• [Task to carry out]:
Look through the listing below and write out exactly the lines from the line with "dm_xpoke : Z;" to the line with "dm_pokes : list", both included, and no others.
━━━━━ Data extracts
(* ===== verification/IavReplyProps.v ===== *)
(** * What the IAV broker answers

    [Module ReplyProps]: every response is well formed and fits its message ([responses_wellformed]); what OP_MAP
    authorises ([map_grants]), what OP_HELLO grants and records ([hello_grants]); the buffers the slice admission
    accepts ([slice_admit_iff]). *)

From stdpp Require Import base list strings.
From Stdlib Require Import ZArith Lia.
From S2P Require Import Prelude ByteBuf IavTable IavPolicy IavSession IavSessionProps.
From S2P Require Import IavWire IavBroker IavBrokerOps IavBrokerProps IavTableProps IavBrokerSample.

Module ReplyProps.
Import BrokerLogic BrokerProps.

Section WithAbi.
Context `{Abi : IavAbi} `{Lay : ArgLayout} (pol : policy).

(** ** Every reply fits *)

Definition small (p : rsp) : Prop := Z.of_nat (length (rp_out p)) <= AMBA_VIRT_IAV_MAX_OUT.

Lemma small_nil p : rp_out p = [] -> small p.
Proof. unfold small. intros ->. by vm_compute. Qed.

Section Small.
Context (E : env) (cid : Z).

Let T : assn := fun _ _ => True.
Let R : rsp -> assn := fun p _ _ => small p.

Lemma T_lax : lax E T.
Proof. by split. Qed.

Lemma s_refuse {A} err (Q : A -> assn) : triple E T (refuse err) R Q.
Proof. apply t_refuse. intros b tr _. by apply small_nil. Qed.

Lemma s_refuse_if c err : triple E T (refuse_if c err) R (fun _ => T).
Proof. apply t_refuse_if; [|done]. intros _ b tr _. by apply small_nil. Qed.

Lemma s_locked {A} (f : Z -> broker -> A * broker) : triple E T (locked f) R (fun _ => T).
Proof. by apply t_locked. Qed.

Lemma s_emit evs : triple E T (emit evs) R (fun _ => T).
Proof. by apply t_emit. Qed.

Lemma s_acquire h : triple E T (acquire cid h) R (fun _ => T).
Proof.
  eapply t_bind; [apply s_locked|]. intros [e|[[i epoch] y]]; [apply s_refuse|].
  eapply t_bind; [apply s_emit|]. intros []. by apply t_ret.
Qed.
━━━━━━━━━━
━━━━━ Data extracts
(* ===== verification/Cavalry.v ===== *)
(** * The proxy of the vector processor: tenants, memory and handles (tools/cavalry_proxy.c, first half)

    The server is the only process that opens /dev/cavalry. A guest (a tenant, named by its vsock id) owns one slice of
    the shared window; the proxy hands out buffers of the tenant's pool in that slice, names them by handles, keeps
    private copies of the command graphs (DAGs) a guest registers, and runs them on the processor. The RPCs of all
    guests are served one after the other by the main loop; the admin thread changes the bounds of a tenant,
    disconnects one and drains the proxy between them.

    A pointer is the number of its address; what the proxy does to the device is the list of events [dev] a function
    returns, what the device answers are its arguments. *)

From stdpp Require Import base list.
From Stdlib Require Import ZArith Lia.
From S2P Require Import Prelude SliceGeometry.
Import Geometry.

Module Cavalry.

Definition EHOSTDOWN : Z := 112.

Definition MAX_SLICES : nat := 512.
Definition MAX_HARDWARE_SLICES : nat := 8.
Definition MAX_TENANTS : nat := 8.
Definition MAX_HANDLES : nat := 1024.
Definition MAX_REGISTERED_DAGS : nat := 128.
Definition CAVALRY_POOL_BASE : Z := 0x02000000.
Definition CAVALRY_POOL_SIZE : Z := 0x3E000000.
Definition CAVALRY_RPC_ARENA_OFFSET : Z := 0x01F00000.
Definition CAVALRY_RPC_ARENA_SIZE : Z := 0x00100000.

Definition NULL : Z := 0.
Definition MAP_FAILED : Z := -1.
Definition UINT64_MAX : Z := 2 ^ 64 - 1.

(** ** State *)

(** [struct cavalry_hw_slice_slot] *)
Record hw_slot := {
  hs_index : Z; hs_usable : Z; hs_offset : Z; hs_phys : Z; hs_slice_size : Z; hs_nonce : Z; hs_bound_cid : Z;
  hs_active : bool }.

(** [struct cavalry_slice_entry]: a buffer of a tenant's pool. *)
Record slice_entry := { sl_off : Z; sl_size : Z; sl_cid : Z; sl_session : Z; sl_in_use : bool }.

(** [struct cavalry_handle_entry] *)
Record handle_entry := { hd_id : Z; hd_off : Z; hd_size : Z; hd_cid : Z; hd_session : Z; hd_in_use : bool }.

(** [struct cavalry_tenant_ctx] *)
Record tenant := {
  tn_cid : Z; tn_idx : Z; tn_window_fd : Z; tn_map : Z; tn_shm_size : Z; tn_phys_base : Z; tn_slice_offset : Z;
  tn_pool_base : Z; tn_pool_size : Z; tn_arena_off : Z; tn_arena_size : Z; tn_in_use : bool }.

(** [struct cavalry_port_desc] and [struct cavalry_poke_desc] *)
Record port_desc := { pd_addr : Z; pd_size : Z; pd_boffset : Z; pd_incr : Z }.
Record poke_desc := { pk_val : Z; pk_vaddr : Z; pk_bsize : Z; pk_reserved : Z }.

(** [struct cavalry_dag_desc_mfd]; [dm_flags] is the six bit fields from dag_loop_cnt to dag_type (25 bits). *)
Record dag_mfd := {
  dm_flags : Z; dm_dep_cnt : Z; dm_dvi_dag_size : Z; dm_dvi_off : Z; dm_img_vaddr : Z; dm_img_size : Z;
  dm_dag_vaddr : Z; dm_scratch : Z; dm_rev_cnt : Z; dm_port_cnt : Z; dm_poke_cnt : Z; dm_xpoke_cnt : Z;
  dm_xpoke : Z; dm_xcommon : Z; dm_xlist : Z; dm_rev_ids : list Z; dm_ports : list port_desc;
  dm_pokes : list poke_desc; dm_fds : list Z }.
━━━━━━━━━━
• [Solution to the problem]:
  dm_xpoke : Z; dm_xcommon : Z; dm_xlist : Z; dm_rev_ids : list Z; dm_ports : list port_desc;
  dm_pokes : list poke_desc; dm_fds : list Z }.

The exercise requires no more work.